Test sequence:
1. minirocket (sktime)
2. multirocket (sktime)
3. multirocket (aeon)

1. minirocket (sktime)

In [4]:

# ================ MiniRocket CPU Inference Latency Benchmark for HAR Windows (Standalone) ================
!pip -q install sktime

import os
os.environ.setdefault("OMP_NUM_THREADS", "1")
os.environ.setdefault("MKL_NUM_THREADS", "1")
os.environ.setdefault("OPENBLAS_NUM_THREADS", "1")
os.environ.setdefault("NUMBA_NUM_THREADS", "1")
os.environ.setdefault("NUMBA_DEFAULT_NUM_THREADS", "1")

import time
import random
import warnings
warnings.filterwarnings("ignore")

import numpy as np
import pandas as pd
import torch
import numba
from sklearn.linear_model import RidgeClassifier
from sktime.transformations.panel.rocket import MiniRocketMultivariate

print("\n[MiniRocket CPU Inference Latency Benchmark for HAR Windows]")

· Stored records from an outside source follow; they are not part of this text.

(** * PyChunkedGraph: local mincut and edit handlers

    A shallow embedding of
    - [pychunkedgraph/backend/cutting.py] (cross chunk coalescing and the
      local mincut), and
    - the edit handlers of [pychunkedgraph/app/segmentation/common.py]
      (merge, split, undo, redo, rollback), with two of its read handlers
      (the recent change log and the children of a level 2 chunk),
    with the properties of the system description that concern them.

    Node identifiers are [np.uint64] values, modelled in [N] (no arithmetic
    is performed on them, so no wrap-around arises).  Affinities are
    [np.float32] values, modelled by the Standard Library's [spec_float].
    Python dictionaries are [gmap]s; numpy arrays are lists. *)

From Stdlib Require Import NArith ZArith Lia Ascii.
From Stdlib Require Import Floats.SpecFloat.
From stdpp Require Import base relations list sorting gmap strings pretty.
(** Selecting one window size from the concatenated passes gives back the
    pass. *)
Lemma pass_rows_concat (tl : list Labeled) (W : nat) (ws : list nat) :
  NoDup ws -> In W ws ->
  pass_rows W (concat (map (window_frame tl) ws)) = window_frame tl W.
Proof.
  unfold pass_rows.
  assert (Hother : forall ws', ~ In W ws' ->
            filter (fun r => rolling_window r =? W)
                   (concat (map (window_frame tl) ws')) = []).
  { intros ws' Hn. apply filter_none. intros r Hr.
    apply in_concat in Hr. destruct Hr as (l & Hl & Hr).
    apply in_map_iff in Hl. destruct Hl as (w & <- & Hw).
    apply window_frame_window in Hr. apply Nat.eqb_neq.
    intros HE. apply Hn. rewrite <- HE, Hr. exact Hw. }
  induction 1 as [| w ws' Hw Hnd IH]; intros Hin; [contradiction |].
  simpl. rewrite filter_app.
  destruct (Nat.eq_dec w W) as [-> | Hne].
  - rewrite (Hother ws' Hw), app_nil_r. apply filter_all.
    intros r Hr. apply window_frame_window in Hr. apply Nat.eqb_eq. exact Hr.
  - destruct Hin as [-> | Hin]; [contradiction |].
    rewrite (IH Hin).
    rewrite filter_none; [reflexivity |].
    intros r Hr. apply window_frame_window in Hr. apply Nat.eqb_neq.
    congruence.
Qed.

Lemma count_from (a n : nat) :
  length (filter (fun i => a <=? i) (seq 0 n)) = n - a.
Proof.
  rewrite (filter_ext_in _ (fun i => (a <=? i) && (i <? n))).
  - rewrite count_interval. lia.
  - intros i Hi. apply in_seq in Hi.
    replace (i <? n) with true by (symmetry; apply Nat.ltb_lt; lia).
    rewrite andb_true_r. reflexivity.
Qed.
(** * python_tutorials: the decorator and exception-handling notebooks

    A shallow embedding of the code cells of [decorators.ipynb] and of the
    exception-handling notebook.  Python functions become Rocq functions in
    a monad that threads the interpreter's world (pending console input and
    the wall clock), records what the program writes and which callables it
    invokes, and either returns a value or raises an exception object. *)

From Stdlib Require Import String Ascii List ZArith Bool Lia DecimalString.
From Stdlib Require QArith.
Import ListNotations.
Local Open Scope string_scope.

(** ** The Python runtime the notebooks rely on *)

Module Py.

(** The exception classes the notebooks name, and user-defined subclasses
    ([class SuperConfusingError(Exception)]). *)
Inductive exc_class : Type :=
| BaseException
| Exception
| SystemExit
| KeyboardInterrupt
| ArithmeticError
| ZeroDivisionError
| LookupError
| IndexError
| ValueError
| NameError
| EOFError
| TypeError
| UserDefined (name : string) (base : exc_class).

Definition exc_class_eq_dec (c d : exc_class) : {c = d} + {c <> d}.
Proof. decide equality. apply string_dec. Defined.

Definition exc_class_eqb (c d : exc_class) : bool :=
  if exc_class_eq_dec c d then true else false.

(** The method resolution order of an exception class: the class itself
    followed by its bases up to [BaseException]. *)
Fixpoint mro (c : exc_class) : list exc_class :=
  match c with
  | BaseException => [BaseException]
  | Exception => [Exception; BaseException]
  | SystemExit => [SystemExit; BaseException]
  | KeyboardInterrupt => [KeyboardInterrupt; BaseException]
  | ArithmeticError => [ArithmeticError; Exception; BaseException]
  | ZeroDivisionError =>
      [ZeroDivisionError; ArithmeticError; Exception; BaseException]
  | LookupError => [LookupError; Exception; BaseException]
  | IndexError => [IndexError; LookupError; Exception; BaseException]
  | ValueError => [ValueError; Exception; BaseException]
  | NameError => [NameError; Exception; BaseException]
  | EOFError => [EOFError; Exception; BaseException]
  | TypeError => [TypeError; Exception; BaseException]
  | UserDefined _ base => c :: mro base
  end.

Definition issubclass (c d : exc_class) : bool :=
  existsb (exc_class_eqb d) (mro c).

(** An exception object: its class, the arguments it was built with, and
    the three chaining attributes of [BaseException]. *)
#[warnings="-register-all"]
Inductive exn : Type :=
  MkExn { exc_type : exc_class;
          args : list string;
          __cause__ : option exn;
          __context__ : option exn;
          __suppress_context__ : bool }.

(** [Cls('message')]: a fresh exception, nothing chained. *)
Definition new_exn (c : exc_class) (msg : string) : exn :=
  MkExn c [msg] None None false.

Definition isinstance (e : exn) (c : exc_class) : bool :=
  issubclass (exc_type e) c.

(** Raising while [handled] is being handled records it as the implicit
    context of the raised exception. *)
Definition set_context (handled : option exn) (e : exn) : exn :=
  match handled with
  | None => e
  | Some h =>
      MkExn (exc_type e) (args e) (__cause__ e) (Some h)
            (__suppress_context__ e)
  end.

(** [raise e from cause]: the cause is stored (also when it is [None]) and
    the implicit context is marked as suppressed. *)
Definition set_cause (cause : option exn) (e : exn) : exn :=
  MkExn (exc_type e) (args e) cause (__context__ e) true.

(** The exception an unhandled [e] is reported after in a traceback: its
    explicit cause or, unless suppressed, its implicit context. *)
Definition reported_predecessor (e : exn) : option exn :=
  match __cause__ e with
  | Some c => Some c
  | None => if __suppress_context__ e then None else __context__ e
  end.

(** How a call ends. *)
Inductive outcome (A : Type) : Type :=
| Returned (a : A)
| Raised (e : exn).
Arguments Returned {A} a.
Arguments Raised {A} e.

(** The line terminator [print] appends. *)
Definition newline : string := String "010"%char EmptyString.

(** What the host supplies and the notebooks treat as given: the objects
    passed to and returned by user functions with their [str()] (taken to
    be total), and floating-point numbers with subtraction, [str()] and
    the quotient [a / b] of two integers with [b] not zero. *)
Class Host : Type :=
  { pyobj : Type;
    str : pyobj -> string;
    float : Type;
    float_sub : float -> float -> float;
    float_str : float -> string;
    truediv : Z -> Z -> float }.

Section Runtime.
Context `{Host}.

(** The part of the interpreter's state the notebooks read: the lines
    waiting on the console, and the readings [time.time()] will give. *)
Record world : Type :=
  { stdin : list string;
    clock : nat -> float }.

(** What a run leaves behind: text written to the console, and the
    invocation of a callable with its positional and keyword arguments. *)
Inductive event : Type :=
| Write (text : string)
| Call (name : string) (pos : list pyobj) (kw : list (string * pyobj)).

Record run (A : Type) : Type :=
  MkRun { result : outcome A;
          after : world;
          trace : list event }.
Arguments MkRun {A} result after trace.
Arguments result {A} r.
Arguments after {A} r.
Arguments trace {A} r.

Definition M (A : Type) : Type := world -> run A.

Definition ret {A} (a : A) : M A := fun w => MkRun (Returned a) w [].

Definition raise {A} (e : exn) : M A := fun w => MkRun (Raised e) w [].

Definition bind {A B} (m : M A) (k : A -> M B) : M B :=
  fun w =>
    let r := m w in
    match result r with
    | Raised e => MkRun (Raised e) (after r) (trace r)
    | Returned a =>
        let r' := k a (after r) in
        MkRun (result r') (after r') (trace r ++ trace r')
    end.

Definition is_call (ev : event) : bool :=
  match ev with
  | Call _ _ _ => true
  | Write _ => false
  end.

(** How many invocations of callables a trace records. *)
Definition calls_made (tr : list event) : nat :=
  List.length (filter is_call tr).

Definition emit (ev : event) : M unit :=
  fun w => MkRun (Returned tt) w [ev].

(** [try: body / except cls as e: handler e]; an exception that is not
    an instance of [cls] is not caught. *)
Definition try_except {A} (body : M A) (cls : exc_class)
    (handler : exn -> M A) : M A :=
  fun w =>
    let r := body w in
    match result r with
    | Returned a => r
    | Raised e =>
        if isinstance e cls then
          let r' := handler e (after r) in
          MkRun (result r') (after r') (trace r ++ trace r')
        else r
    end.

(** [print(s)] *)
Definition print (s : string) : M unit := emit (Write (s ++ newline)).

(** [time.time()] *)
Definition time_time : M float :=
  fun w =>
    MkRun (Returned (clock w 0))
          {| stdin := stdin w; clock := fun n => clock w (S n) |} [].

(** [s[i]] on a string: negative indices count from the end. *)
Definition str_getitem (s : string) (i : Z) : M string :=
  let n := Z.of_nat (String.length s) in
  let j := if (i <? 0)%Z then (i + n)%Z else i in
  if (j <? 0)%Z then raise (new_exn IndexError "string index out of range")
  else
    match String.get (Z.to_nat j) s with
    | Some c => ret (String c EmptyString)
    | None => raise (new_exn IndexError "string index out of range")
    end.

(** [x in (s1, ..., sn)] for strings. *)
Definition str_in (x : string) (t : list string) : bool :=
  existsb (String.eqb x) t.

(** [a / b] on integers. *)
Definition int_truediv (a b : Z) : M float :=
  if (b =? 0)%Z then raise (new_exn ZeroDivisionError "division by zero")
  else ret (truediv a b).
(** ** A macro next to an explicit type or code *)

(** C8.  When the symbol, stripped, is a macro that the parser accepts, and
    the output type or the output code is set as well, construction of a
    [Mapping] fails and the [ValidationError] carries the
    macro-but-type-or-code-set error. *)
Theorem C8_macro_with_type_or_code (E : Env) (W X : Type)
  (kwargs : Kwargs (Raw E)) (symbol : string) :
  kw_output_symbol kwargs = Some symbol ->
  symbol <> "" ->
  is_this_a_macro E (strip symbol) = true ->
  Parser_parse E (strip symbol)
    (set_kw_output_symbol kwargs (Some (strip symbol))) = None ->
  kw_output_type kwargs <> None \/ kw_output_code kwargs <> None ->
  exists errors,
    construct E W X MappingCls kwargs = inl (ValidationError errors)
    /\ In MacroButTypeOrCodeSetError errors.
Proof.
  intros Hs Hne Hmacro Hparse Hset.
  assert (Hpre : validate_symbol E kwargs
                 = inr (set_kw_output_symbol kwargs (Some (strip symbol)))).
  { unfold validate_symbol. rewrite Hs.
    apply String.eqb_neq in Hne. rewrite Hne. cbv zeta.
    destruct (strip symbol =? DISABLE_NAME E)%string; [reflexivity|].
    now rewrite Hmacro, Hparse. }
  pose proof (validate_model_Mapping E _ _ Hpre) as Hmodel.
  cbv zeta in Hmodel.
  set (values := validate_mapping_type
                   (fst (validate_fields E MappingCls
                           (set_kw_output_symbol kwargs
                              (Some (strip symbol)))))) in *.
  assert (Hintegrity :
    validate_output_integrity E values = inl MacroButTypeOrCodeSetError).
  { assert (Hv : v_output_symbol values = Some (strip symbol)
                 /\ v_output_type values = kw_output_type kwargs
                 /\ v_output_code values = kw_output_code kwargs).
    { subst values. unfold validate_mapping_type, validate_fields.
      cbn [fst].
      repeat match goal with
             | |- context [if ?b then _ else _] => destruct b
             end; cbn; auto. }
    destruct Hv as (Hvs & Hvt & Hvc).
    unfold validate_output_integrity. rewrite Hvs, Hvt, Hvc, Hmacro.
    destruct (kw_output_type kwargs), (kw_output_code kwargs); cbn;
      try reflexivity.
    destruct Hset; congruence. }
  rewrite Hintegrity in Hmodel. cbn [field_errors] in Hmodel.
  match type of Hmodel with
  | _ = (_, ?l) => destruct l as [|e errors] eqn:Hl
  end.
  - exfalso.
    apply (f_equal (@length ErrorItem)) in Hl.
    rewrite !length_app in Hl. cbn in Hl. lia.
  - exists (e :: errors). split; [eapply construct_raises, Hmodel|].
    rewrite <- Hl. apply in_or_app. right. apply in_or_app. right.
    now left.
Qed.

Lemma C8_macro_with_type_or_code_witness :
  exists errors,
    construct sample_env unit string MappingCls
      (sample_kwargs (Some [key_config 3]) (Some "keyboard")
         (Some "key(a)") (Some EV_KEY) (Some 30))
    = inl (ValidationError errors)
    /\ In MacroButTypeOrCodeSetError errors.
Proof.
  apply (C8_macro_with_type_or_code sample_env unit string
           (sample_kwargs (Some [key_config 3]) (Some "keyboard")
              (Some "key(a)") (Some EV_KEY) (Some 30)) "key(a)");
    try reflexivity; [discriminate | left; discriminate].
Defined.

(** ** The round trip through the dictionary *)

Lemma validate_mapping_type_set (values : Values) :
  validate_mapping_type values
  = set_v_mapping_type values
      (v_mapping_type (validate_mapping_type values)).
Proof.
  unfold validate_mapping_type.
  repeat match goal with |- context [if ?b then _ else _] => destruct b end;
    cbn; try reflexivity.
  all: destruct values; reflexivity.
Qed.

Lemma validate_mapping_type_idempotent (values : Values) :
  validate_mapping_type (validate_mapping_type values)
  = validate_mapping_type values.
Proof.
  destruct values as [ic tu os ot oc nm mt rck ms dz g ex rr cut rt frt].
  unfold validate_mapping_type, truthy_str, opt_Z_eqb, EV_KEY.
  destruct ot as [t|], oc as [c|], os as [s|];
    try destruct (t =? 1) eqn:Ht; try destruct (s =? "")%string eqn:Hs;
    cbn; rewrite ?Ht, ?Hs; cbn; rewrite ?Ht, ?Hs; reflexivity.
Qed.

Lemma fields_of_values_of_fields (f : Fields) :
  fields_of_values (values_of_fields f) = Some f.
Proof. destruct f; reflexivity. Qed.

Lemma values_of_fields_of_values (v : Values) (f : Fields) :
  fields_of_values v = Some f -> values_of_fields f = v.
Proof.
  destruct v as [ic tu os ot oc nm mt rck ms dz g ex rr cut rt frt].
  unfold fields_of_values. cbn.
  destruct ic, rck, ms, dz, g, ex, rr, cut, rt, frt; try discriminate.
  now intros [= <-].
Qed.

Lemma set_kw_output_symbol_same (R : Type) (k : Kwargs R) :
  set_kw_output_symbol k (kw_output_symbol k) = k.
Proof. destruct k; reflexivity. Qed.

# ---------------------------
# 0) Basic configuration
# ---------------------------
SEED = 42
random.seed(SEED)
np.random.seed(SEED)
torch.manual_seed(SEED)

# Single-core CPU
device = "cpu"
torch.set_num_threads(1)
numba.set_num_threads(1)

print(f"Using device: {device}")
print(f"torch.get_num_threads() = {torch.get_num_threads()}")
print(f"NUMBA threads = {numba.get_num_threads()}")

# HAR-like window settings: 6 channels, 150 time steps (e.g., 3 s @ 50 Hz)
N_CHANNELS      = 6
WINDOW_SAMPLES  = 150
N_CLASSES       = 8

print(f"N_CHANNELS={N_CHANNELS}, WINDOW_SAMPLES={WINDOW_SAMPLES}, N_CLASSES={N_CLASSES}")

# Training set size for MiniRocket + linear head (aligned with KNN/RF)
N_TRAIN   = 20000   # number of training windows

# Latency measurement settings
N_WARMUP   = 20
N_RUNS     = 100
BATCH_SIZE = 1      # number of query windows per call

print(f"N_TRAIN={N_TRAIN}, N_WARMUP={N_WARMUP}, N_RUNS={N_RUNS}, BATCH_SIZE={BATCH_SIZE}")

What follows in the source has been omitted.